→ **Exercise details**
In the entries that follow, how many lines contain "then"? Answer with the number only.

→ **Data to use**

(** Everything passes while closed, nothing before the deadline while open; the
    call at or after it is the first probe, and further probes pass up to the
    quota. *)
Definition ref_select (now : Z) (s : reference) : RequestPermit * reference :=
  let g := r_epoch s in
  match r_phase s with
  | PClosed => (mkPermit kAllowed g 0, s)
  | POpen until =>
      if decide (now < until) then (mkPermit kRejectedOpen g 0, s)
      else (mkPermit kProbe (next_epoch g) (r_next s),
            mkRef (next_epoch g) (PHalfOpen {[ r_next s ]} 1 0) ((r_next s + 1) mod 2 ^ 64) (r_log s))
  | PHalfOpen P i n =>
      if decide (i < half_open_probes c)
      then (mkPermit kProbe g (r_next s),
            mkRef g (PHalfOpen (P ∪ {[ r_next s ]}) (i + 1) n) ((r_next s + 1) mod 2 ^ 64) (r_log s))
      else (mkPermit kRejectedHalfOpenQuota g 0, s)
  end.

(** A fresh cycle issues the whole quota of consecutive probe ids. *)
Definition ref_fresh (s : reference) : HalfOpenCycle * reference :=
  let q := half_open_probes c in
  (mkCycle (next_epoch (r_epoch s)) (r_next s) q,
   mkRef (next_epoch (r_epoch s))
         (PHalfOpen (list_to_set ((fun k => (r_next s + k) mod 2 ^ 64) <$> seqZ 0 q)) q 0)
         ((r_next s + q) mod 2 ^ 64) (r_log s)).

Definition ref_call (o : op) (s : reference) : answer * reference :=
  match o with
  | OSuccess now p => (ANone, ref_record true now p s)
  | OFailure now p => (ANone, ref_record false now p s)
  | OSelect now => let '(p, s) := ref_select now s in (APermit p, s)
  | OFresh => let '(c, s) := ref_fresh s in (ACycle c, s)
  end.

End Reference.

(** A sequence of calls with all their answers. *)
Fixpoint calls {S} (f : op -> S -> answer * S) (os : list op) (s : S) : list answer * S :=
  match os with
  | [] => ([], s)
  | o :: os => let '(a, s) := f o s in let '(l, s) := calls f os s in (a :: l, s)
  end.

(** The clock readings of the calls do not go back. *)
Fixpoint clock_ordered (from : Z) (os : list op) : Prop :=
  match os with
  | [] => True
  | OFresh :: os => clock_ordered from os
  | (OSuccess now _ | OFailure now _ | OSelect now) :: os => from <= now /\ clock_ordered now os
  end.

(** The nanoseconds since [from] fit the machine's unsigned type. *)
Definition clock_within (from : Z) (o : op) : Prop :=
  match o with
  | OFresh => True
  | OSuccess now _ | OFailure now _ | OSelect now => now - from < u64_modulus
  end.

Lemma AdvanceGeneration_next_epoch g : 0 < g < u64_modulus -> AdvanceGeneration g = next_epoch g.
Proof.
  intros Hg. rewrite <- (gen_after_0 g Hg) at 1. rewrite gen_after_succ. unfold gen_after, next_epoch.
  replace (g - 1 + (0 + 1)) with g by lia. done.
Qed.

Section Refinement.
Context (b0 : t).
Context (Hcfg : valid_config (config_ b0)).

Abbreviation e := (epoch_ b0).
Abbreviation d := (bucket_duration b0).
Abbreviation c := (config_ b0).

Lemma tenth_duration : d = tenth c.
Proof.
  destruct Hcfg as (Hw & _). destruct (duration_pos b0 Hcfg) as [_ H]. unfold ns in H.
  unfold tenth. lia.
Qed.

(** The breaker and the reference agree after calls up to clock value [now]. *)
Record agree (b : t) (s : reference) (now : Z) : Prop := {
  ag_wf : wf b;
  ag_config : config_ b = c;
  ag_epoch : epoch_ b = e;
  ag_now : e <= now;
  ag_abs : abs b = (r_epoch s, r_phase s);
  ag_next : next_probe_id_ b = r_next s;
  ag_window : follows b0 b (r_log s) now
}.

(** The window advance in front of a call. *)
Lemma agree_AdvanceTo b s now now' :
  agree b s now -> now <= now' -> now' - e < u64_modulus ->
  agree (AdvanceTo now' b) s now' /\ tracks b0 (AdvanceTo now' b) (interval e d now') (r_log s).
Proof.
  intros [Hw Hc He Hn Ha Hx Hf] Hle Hlt.
  pose proof (follows_AdvanceTo b0 Hcfg _ _ _ _ Hf Hle Hlt) as Ht.
  pose proof (AdvanceTo_control now' b) as (Ec & _ & Ee & _ & _ & En & _).
  split; [|done]. split; [by apply AdvanceTo_wf|congruence|congruence|lia| |congruence|].
  - by rewrite abs_AdvanceTo.
  - right. exists (interval e d now'). split; [done|].
    pose proof (interval_bounds b0 Hcfg now'). lia.
Qed.

(** A change of the state machine alone keeps the window. *)
Lemma follows_control b log now st until g next pending issued completed :
  follows b0 b log now ->
  follows b0 (with_control b st until g next pending issued completed) log now.
Proof. done. Qed.

Lemma follows_Close b now :
  length (buckets_ b) = kBucketCount -> config_ b = c -> epoch_ b = e -> e <= now ->
  follows b0 (Close b) [] now.
Proof.
  intros Hl Hc He Hn. left. split; [|done]. unfold fresh_window; simpl. by rewrite Hl.
Qed.

Lemma agree_select b s now now' :
  agree b s now -> now <= now' -> now' - e < u64_modulus ->
  let '(p, b') := Select now' b in
  let '(p', s') := ref_select c now' s in
  p = p' /\ agree b' s' now'.
Proof.
  intros Hag Hle Hlt. pose proof (Select_simulates now' b (ag_wf _ _ _ Hag)) as (Hw' & _ & _).
  destruct (agree_AdvanceTo _ _ _ _ Hag Hle Hlt) as [Ha _]. clear Hag.
  unfold Select in *. set (a := AdvanceTo now' b) in *. clearbody a.
  destruct Ha as [Hw Hc He Hn Ha Hx Hf]. pose proof (wf_control _ Hw) as Hp.
  pose proof (wf_generation _ Hw) as Hg. destruct (wf_config _ Hw) as (_ & _ & _ & _ & Hq).
  unfold ref_select, abs, wf_probes in *. injection Ha as Hge Hph. rewrite <- Hph, <- Hge in *.
  destruct (state_ a) eqn:Hs; simpl in *.
  - split; [done|]. split; try done. unfold abs. by rewrite Hs, Hge, Hph.
  - destruct (Z.ltb_spec now' (open_until_ a)); [rewrite decide_True by done|rewrite decide_False by lia].
    + split; [done|]. split; try done. unfold abs. by rewrite Hs, Hge, Hph.
    + rewrite <- AdvanceGeneration_next_epoch by done. simpl in *. rewrite <- Hx. split; [done|].
      split; try done. unfold abs; simpl. by rewrite union_empty_r_L.
  - rewrite <- Hc. destruct (Z.ltb_spec (half_open_issued_ a) (half_open_probes (config_ a)));
      [rewrite decide_True by done|rewrite decide_False by lia].
    + simpl in *. rewrite last_snoc, <- Hx. split; [done|]. split; try done.
      unfold abs; simpl. rewrite list_to_set_app_L, wrap_u32_small by mlia. simpl.
      by rewrite union_empty_r_L.
    + split; [done|]. split; try done. unfold abs. by rewrite Hs, Hge, Hph.
Qed.

Lemma issue_probes_list n next :
  is_u64 next ->
  issue_probes n next =
    ((fun k => wrap_u64 (next + k)) <$> seqZ 0 (Z.of_nat n), wrap_u64 (next + Z.of_nat n)).
Proof.
  revert next. induction n as [|n IH]; intros next Hn; simpl issue_probes.
  { simpl. by rewrite Z.add_0_r, wrap_u64_small. }
  rewrite IH by apply wrap_u64_range.
  rewrite (seqZ_cons 0 (Z.of_nat (S n))) by lia. rewrite fmap_cons, Z.add_0_r, (wrap_u64_small next) by done.
  replace (Z.pred (Z.of_nat (S n))) with (Z.of_nat n) by lia. f_equal.
  - f_equal. change (Z.succ 0) with (0 + 1). rewrite Z.add_0_l.
    rewrite <- (fmap_add_seqZ 1 0). rewrite <- list_fmap_compose. apply list_fmap_ext.
    intros i k _. unfold compose, wrap_u64. rewrite Zplus_mod_idemp_l. f_equal. lia.
  - unfold wrap_u64. rewrite Zplus_mod_idemp_l. f_equal. lia.
Qed.

Lemma agree_fresh b s now :
  agree b s now ->
  let '(cy, b') := BeginFreshHalfOpenCycle b in
  let '(cy', s') := ref_fresh c s in
  cy = cy' /\ agree b' s' now.
Proof.
  intros [Hw Hc He Hn Ha Hx Hf]. pose proof (Fresh_wf b Hw) as Hw'.
  pose proof (wf_generation _ Hw) as Hg. pose proof (wf_next _ Hw) as Hnx.
  destruct (wf_config _ Hw) as (_ & _ & _ & _ & Hq).
  unfold BeginFreshHalfOpenCycle, ref_fresh in *. injection Ha as Hge Hph.
  rewrite issue_probes_list in * by done. rewrite Z2Nat.id in * by lia.
  rewrite <- Hge, <- Hx, <- Hc, <- AdvanceGeneration_next_epoch by done. split; [done|].
  by split.
Qed.

(** The closed branch, on the statistics of the log. *)
Lemma record_closed_ref b s now ok now' p :
  agree b s now -> now <= now' -> now' - e < u64_modulus ->
  Z.of_nat (length (r_log s)) + 1 < u32_modulus ->
  state_ b = kClosed -> generation p = generation_ b -> selection p = kAllowed ->
  agree (Record_ ok now' p b) (ref_record c e ok now' p s) now'.
Proof.
  intros Hag Hle Hlt Hlen Hs Hg Hp.
  pose proof (Record_simulates ok now' p b (ag_wf _ _ _ Hag)) as (Hw' & _ & _).
  destruct Hag as [Hw Hc He Hn Ha Hx Hf].
  destruct (record_closed b0 Hcfg b (r_log s) now (now', ok) Hw Hs Hf Hle Hlt Hlen)
    as (x & Hwx & Hsx & Htx & Hagg & Hrec & Hgx & Hnx).
  assert (Hsame : Record_ ok now' p b = record b (now', ok)).
  { unfold Record_, record, RecordSuccess, RecordFailure; simpl.
    pose proof (AdvanceTo_control now' b) as (_ & Es & _ & _ & Eg & _).
    by rewrite Eg, Es, Hs, Hg, Hp. }
  rewrite Hsame in *. clear Hsame. simpl in Hrec, Hagg, Htx.
  pose proof (Aggregate_range now' x Hwx) as Hrg. rewrite Hagg in Hrg. simpl in Hrg.
  pose proof (trips_spec c _ _ Hcfg (proj1 Hrg) (proj2 Hrg)) as Htr.
  assert (Hfx : follows b0 x (r_log s ++ [(now', ok)]) now').
  { right. exists (interval e d now'). split; [done|].
    pose proof (interval_bounds b0 Hcfg now'). lia. }
  destruct Htx as (Hcx & Hex & _). pose proof (wf_generation _ Hw) as Hgr.
  unfold ref_record. unfold abs in Ha. injection Ha as Hge Hph. rewrite Hs in Hph.
  rewrite decide_False by (intros Hne; congruence). rewrite <- Hph, Hp. simpl.
  rewrite tenth_duration in Htr. change (_ <-> _) with
    (trips c (window_count e (tenth c) now' true (r_log s ++ [(now', ok)]),
              window_count e (tenth c) now' false (r_log s ++ [(now', ok)])) = true <->
     reaches_threshold c e now' (r_log s ++ [(now', ok)])) in Htr.
  rewrite tenth_duration in Hrec. rewrite Hrec in *. destruct (trips _ _).
  - rewrite decide_True by (by apply Htr). split; simpl; try done; try lia; try congruence.
    unfold abs; simpl. rewrite Hgx, Hcx, <- Hge, AdvanceGeneration_next_epoch by done. done.
  - rewrite decide_False by (intros H%Htr; done). split; simpl; try done; try lia; try congruence.
    unfold abs; simpl. by rewrite Hsx, Hgx, Hge.
Qed.

(** Recording an outcome, counted or not. *)
Lemma agree_record b s now ok now' p :
  agree b s now -> now <= now' -> now' - e < u64_modulus ->
  Z.of_nat (length (r_log s)) + 1 < u32_modulus ->
  agree (Record_ ok now' p b) (ref_record c e ok now' p s) now'.
Proof.
  intros Hag Hle Hlt Hlen.
  destruct (decide (state_ b = kClosed /\ generation p = generation_ b /\ selection p = kAllowed))
    as [(Hs & Hg & Hp)|Hno]; [by apply (record_closed_ref _ _ now)|].
  pose proof (Record_simulates ok now' p b (ag_wf _ _ _ Hag)) as (Hw' & _ & _).
  pose proof (AdvanceTo_control now' b) as (_ & Es & _ & _ & Eg & _).
  destruct (agree_AdvanceTo _ _ _ _ Hag Hle Hlt) as [Ha _]. rewrite <- Es, <- Eg in Hno.
  clear Hag Es Eg.
  assert (HR : Record_ ok now' p b = (if ok then RecordSuccess now' p b else RecordFailure now' p b))
    by done.
  unfold RecordSuccess, RecordFailure in HR. rewrite HR in *. clear HR.
  set (a := AdvanceTo now' b) in *. clearbody a.
  pose proof Ha as [Hw Hc He Hn Hab Hx Hf]. unfold abs in Hab. injection Hab as Hge Hph.
  pose proof (wf_generation _ Hw) as Hg. pose proof (wf_control _ Hw) as Hpr.
  destruct (wf_config _ Hw) as (_ & _ & _ & _ & Hq). unfold wf_probes in Hpr.
  unfold ref_record. rewrite <- Hph, <- Hge.
  destruct (Z.eqb_spec (generation p) (generation_ a)) as [Hgp|Hgp]; simpl negb in *; cbn iota in *.
  2: { rewrite (decide_True (P := generation p <> generation_ a)) by done. by destruct ok. }
  rewrite (decide_False (P := generation p <> generation_ a)) by (intros Hne; by apply Hne).
  destruct (state_ a) eqn:Hs.
  { rewrite decide_False by tauto. destruct (selection p) eqn:Hsel; try (by destruct ok). tauto. }
  { by destruct ok. }
  destruct (decide (selection p = kProbe)) as [Hp|Hp].
  2: { destruct (selection p); try done; by destruct ok. }
  rewrite Hp. destruct (ConsumeProbe (probe_id p) a) as [a1|] eqn:Hcp.
  2: { apply fmap_None, erase_None in Hcp. rewrite decide_False by (by rewrite elem_of_list_to_set).
       by destruct ok. }
  destruct (ConsumeProbe_spec _ _ _ Hw Hs Hcp) as (q & -> & Hperm & _ & Hset).
  rewrite decide_True by (rewrite elem_of_list_to_set, Hperm; left).
  destruct ok; cbn [half_open_completed_ with_control config_] in *.
  2: { split; simpl; try done. unfold abs; simpl. rewrite AdvanceGeneration_next_epoch, Hge by done.
       unfold ns. by rewrite Hc. }
  rewrite wrap_u32_small in * by mlia. rewrite Hc in *.
  destruct (Z.eqb_spec (half_open_completed_ a + 1) (half_open_probes c)) as [E|E].
  - rewrite decide_True by done. split; simpl; try done.
    + unfold abs; simpl. by rewrite AdvanceGeneration_next_epoch, Hge.
    + apply follows_Close; [apply (wf_length _ Hw)|done|done|lia].
  - rewrite decide_False by done. split; simpl; try done. unfold abs; simpl. by rewrite Hge, Hset.
Qed.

→ **Written solution**
3